Thermo Fisher Scientific (TMO), a leading player in the pharmaceutical industry, is facing scrutiny despite its promising position in the growing injectables market. The company’s Greenville facility, one of the largest contract drug manufacturing sites in the US, has been repeatedly flagged for regulatory violations by the Food and Drug Administration (FDA).
While the FDA has acknowledged and addressed the issues, concerns linger about the plant’s commitment to quality control. These concerns arise from a history of contamination prevention issues, including two incidents earlier this year.
The Greenville facility manufactures a wide range of medications, including Novo Nordisk’s (NVO) popular weight-loss drug Wegovy. Recently, analysts have highlighted Thermo Fisher’s strong position in the contract development and manufacturing organization (CDMO) sector, particularly in the injectables space. The company is poised to benefit from the increasing demand for GLP-1 drugs and the growing biologics market.

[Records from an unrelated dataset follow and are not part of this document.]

(** C4, as the sentence reads, fails: the request body (11 bytes here) has been
    read before the 409 is sent. *)
Lemma upload_conflict_reads_body :
  let r := POST "192.168.1.1:50312" (bytes "new content") in
  let env := uploadEnv "notes.txt" 11 [mkRead (bytes "new content") None] [] in
  mode recvServer = "recv" ∧
  is_Some (disk recvServer !! Join (path recvServer) "notes.txt") ∧
  code (fst (handleUpload r env recvServer)) = 409 ∧
  netIn recvServer = 0 ∧
  netIn (snd (handleUpload r env recvServer)) = 11.
Proof. vm_compute. repeat split. by eexists. Qed.

(** The receive directory given with a trailing slash, as in
    [fileshare-server recv test_download/]: the conflict is found under
    the cleaned path, and that path is the one in the 409 body. *)
Lemma upload_conflict_atomic_witness :
  let r := POST "192.168.1.1:50312" (bytes "new content") in
  let env := uploadEnv "notes.txt" 11 [mkRead (bytes "new content") None] [] in
  path recvServerSlash = "/srv/inbox/" ∧
  code (fst (handleUpload r env recvServerSlash)) = 409 ∧
  body (fst (handleUpload r env recvServerSlash))
    = conflictBody "notes.txt" "/srv/inbox/notes.txt" ∧
  disk (snd (handleUpload r env recvServerSlash)) = disk recvServerSlash ∧
  status (snd (handleUpload r env recvServerSlash)) = status recvServerSlash.
Proof.
  intros r env.
  destruct (upload_conflict_atomic r env (mkFileHeader "notes.txt" 11)
              [mkRead (bytes "new content") None] recvServerSlash)
    as (Hcode & _ & Hbody & _ & Hdisk & Hstatus & _).
  - reflexivity.
  - reflexivity.
  - left. reflexivity.
  - reflexivity.
  - vm_compute. by eexists.
  - split; [reflexivity |]. split; [exact Hcode |]. split; [exact Hbody |].
    split; [exact Hdisk | exact Hstatus].
Defined.


(** ** Cancel *)

(** C5, as the code has it: a POST to the cancel endpoint always forces the
    phase to "cancelled" and answers 200 with that phase; the gate is
    released exactly when the caller's own identifier is the holder, and is
    left as it was for any other caller. *)
Theorem handleCancel_effect (r : Request) (w : World) :
  Method r = "POST" ->
  let resp := fst (handleCancel r w) in
  let w' := snd (handleCancel r w) in
  code resp = 200 ∧
  body resp = cancelBody ∧
  Status (status w') = "cancelled" ∧
  activeClient w' = (if decide (activeClient w = getClientIP r) then "" else activeClient w).
Proof.
  intros Hpost. unfold handleCancel. rewrite Hpost.
  destruct (decide ("POST" ≠ "POST")); [done |].
  unfold releaseClient. munfold.
  destruct (decide (activeClient w = getClientIP r)); done.
Qed.

Lemma handleCancel_effect_witness :
  let r := POST "192.168.1.1:40000" [] in
  Status (status (snd (handleCancel r sendServerHeld))) = "cancelled" ∧
  activeClient (snd (handleCancel r sendServerHeld)) = "".
Proof.
  intros r.
  destruct (handleCancel_effect r sendServerHeld) as (_ & _ & Hphase & Hgate);
    [reflexivity |].
  split; [exact Hphase | exact Hgate].
Defined.

(** C5, as the sentence reads, fails: while [peerA] holds the gate, a cancel
    sent by [peerB] is answered 200 and sets the phase, yet [peerA] remains
    the holder. *)
Lemma cancel_by_other_keeps_holder :
  let r := POST "192.168.1.2:40000" [] in
  activeClient sendServerHeld = peerA ∧
  code (fst (handleCancel r sendServerHeld)) = 200 ∧
  Status (status (snd (handleCancel r sendServerHeld))) = "cancelled" ∧
  activeClient (snd (handleCancel r sendServerHeld)) = peerA ∧
  activeClient (snd (handleCancel r sendServerHeld)) ≠ "".
Proof. vm_compute. repeat split. discriminate. Qed.



(** ** Range requests *)

Lemma downloadAdmitted_range (r : Request) (env : DownloadEnv) (info : FileInfo)
    (ip : string) (w : World) :
  Range r ≠ "" ->
  statResult env = Some info ->
  IsDir info = false ->
  openErr env = None ->
  fst (downloadAdmitted r env ip w)
  = mkResponse (fst (rangeReply env)) "application/octet-stream" ""
               (snd (rangeReply env)) [] ∧
  snd (downloadAdmitted r env ip w)
  = snd (addLog ("Download completed for " +:+ ip)
      (snd (reportCompleted
        (snd (addLog ("Started download from " +:+ ip)
          (snd (broadcastStatus (set_status (fun s =>
            upd_Size (fi_Size info) (upd_ClientIP ip (upd_Status "transferring" s)))
            w)))))))).
Proof.
  intros Hrange Hstat Hfile Hopen. unfold downloadAdmitted.
  rewrite Hstat, Hfile, Hopen.
  destruct (decide (Range r ≠ "")); [| done].
  cbv zeta. by run.
Qed.

(** C8, as the code has it: a file download carrying a Range header is
    answered by the range-aware server and never enters the chunk loop, and
    [Transferred] is left as it was; the handler still writes the status
    record twice, setting the phase to "transferring" before and to
    "completed" with progress 100 after the range has been served. *)
Theorem range_download_status (r : Request) (env : DownloadEnv) (info : FileInfo)
    (w : World) :
  mode w = "send" ->
  activeClient w = "" ∨ activeClient w = getClientIP r ->
  Range r ≠ "" ->
  statResult env = Some info ->
  IsDir info = false ->
  openErr env = None ->
  let resp := fst (handleDownload r env w) in
  let w' := snd (handleDownload r env w) in
  let started := upd_Size (fi_Size info)
                   (upd_ClientIP (getClientIP r) (upd_Status "transferring" (status w))) in
  let finished := upd_Progress 100%Q (upd_Status "completed" started) in
  (code resp, stream resp) = rangeReply env ∧
  (forall rs ws, handleDownload r (withScripts env rs ws) w = handleDownload r env w) ∧
  Transferred (status w') = Transferred (status w) ∧
  Status (status w') = "completed" ∧
  Progress (status w') = 100%Q ∧
  status w' = finished ∧
  statusHistory w' = statusHistory w ++ [started; finished].
Proof.
  intros Hmode Hgate Hrange Hstat Hfile Hopen. cbv zeta.
  pose proof (fun env' ip w1 Hs Ho =>
    downloadAdmitted_range r env' info ip w1 Hrange Hs Hfile Ho) as Hrun.
  split; [| split].
  - rewrite handleDownload_response by done.
    rewrite (proj1 (Hrun env _ _ Hstat Hopen)).
    cbn [code stream]. by destruct (rangeReply env).
  - intros rs ws. apply injective_projections.
    + rewrite !handleDownload_response by done.
      by rewrite (proj1 (Hrun env _ _ Hstat Hopen)),
                 (proj1 (Hrun (withScripts env rs ws) _ _ Hstat Hopen)).
    + rewrite !handleDownload_world by done.
      by rewrite (proj2 (Hrun env _ _ Hstat Hopen)),
                 (proj2 (Hrun (withScripts env rs ws) _ _ Hstat Hopen)).
  - rewrite handleDownload_world by done.
    rewrite (proj2 (Hrun env _ _ Hstat Hopen)).
    frame. rewrite <- app_assoc. done.
Qed.

Lemma range_download_status_witness :
  let r := GET "192.168.1.1:50001" "bytes=1-2" in
  Transferred (status (snd (handleDownload r (fileEnv []) sendServer))) = 0 ∧
  Status (status (snd (handleDownload r (fileEnv []) sendServer))) = "completed".
Proof.
  intros r.
  destruct (range_download_status r (fileEnv []) (mkFileInfo false 5) sendServer)
    as (_ & _ & Htr & Hphase & _).
  - reflexivity.
  - left. reflexivity.
  - discriminate.
  - reflexivity.
  - reflexivity.
  - reflexivity.
  - split; [exact Htr | exact Hphase].
Defined.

However, the plant’s recent struggles with quality control have raised questions about its ability to maintain a consistent level of manufacturing excellence. A May inspection by the FDA revealed 17 deficiencies during the production of Sanofi and AstraZeneca’s Beyfortus, a respiratory syncytial virus (RSV) preventive drug for infants. The FDA identified issues with visual inspections, staff handling of sterile components, and equipment sterilization procedures.
Despite addressing these issues and providing the FDA with data on drug safety, experts remain concerned about the plant’s long-term approach to quality control. This concern is amplified by the fact that the facility manufactures crucial medications like Wegovy and Beyfortus.
While Thermo Fisher’s Greenville facility may be well-positioned to capitalize on growth in the injectables market, addressing these quality control concerns is essential to maintaining its reputation and ensuring patient safety.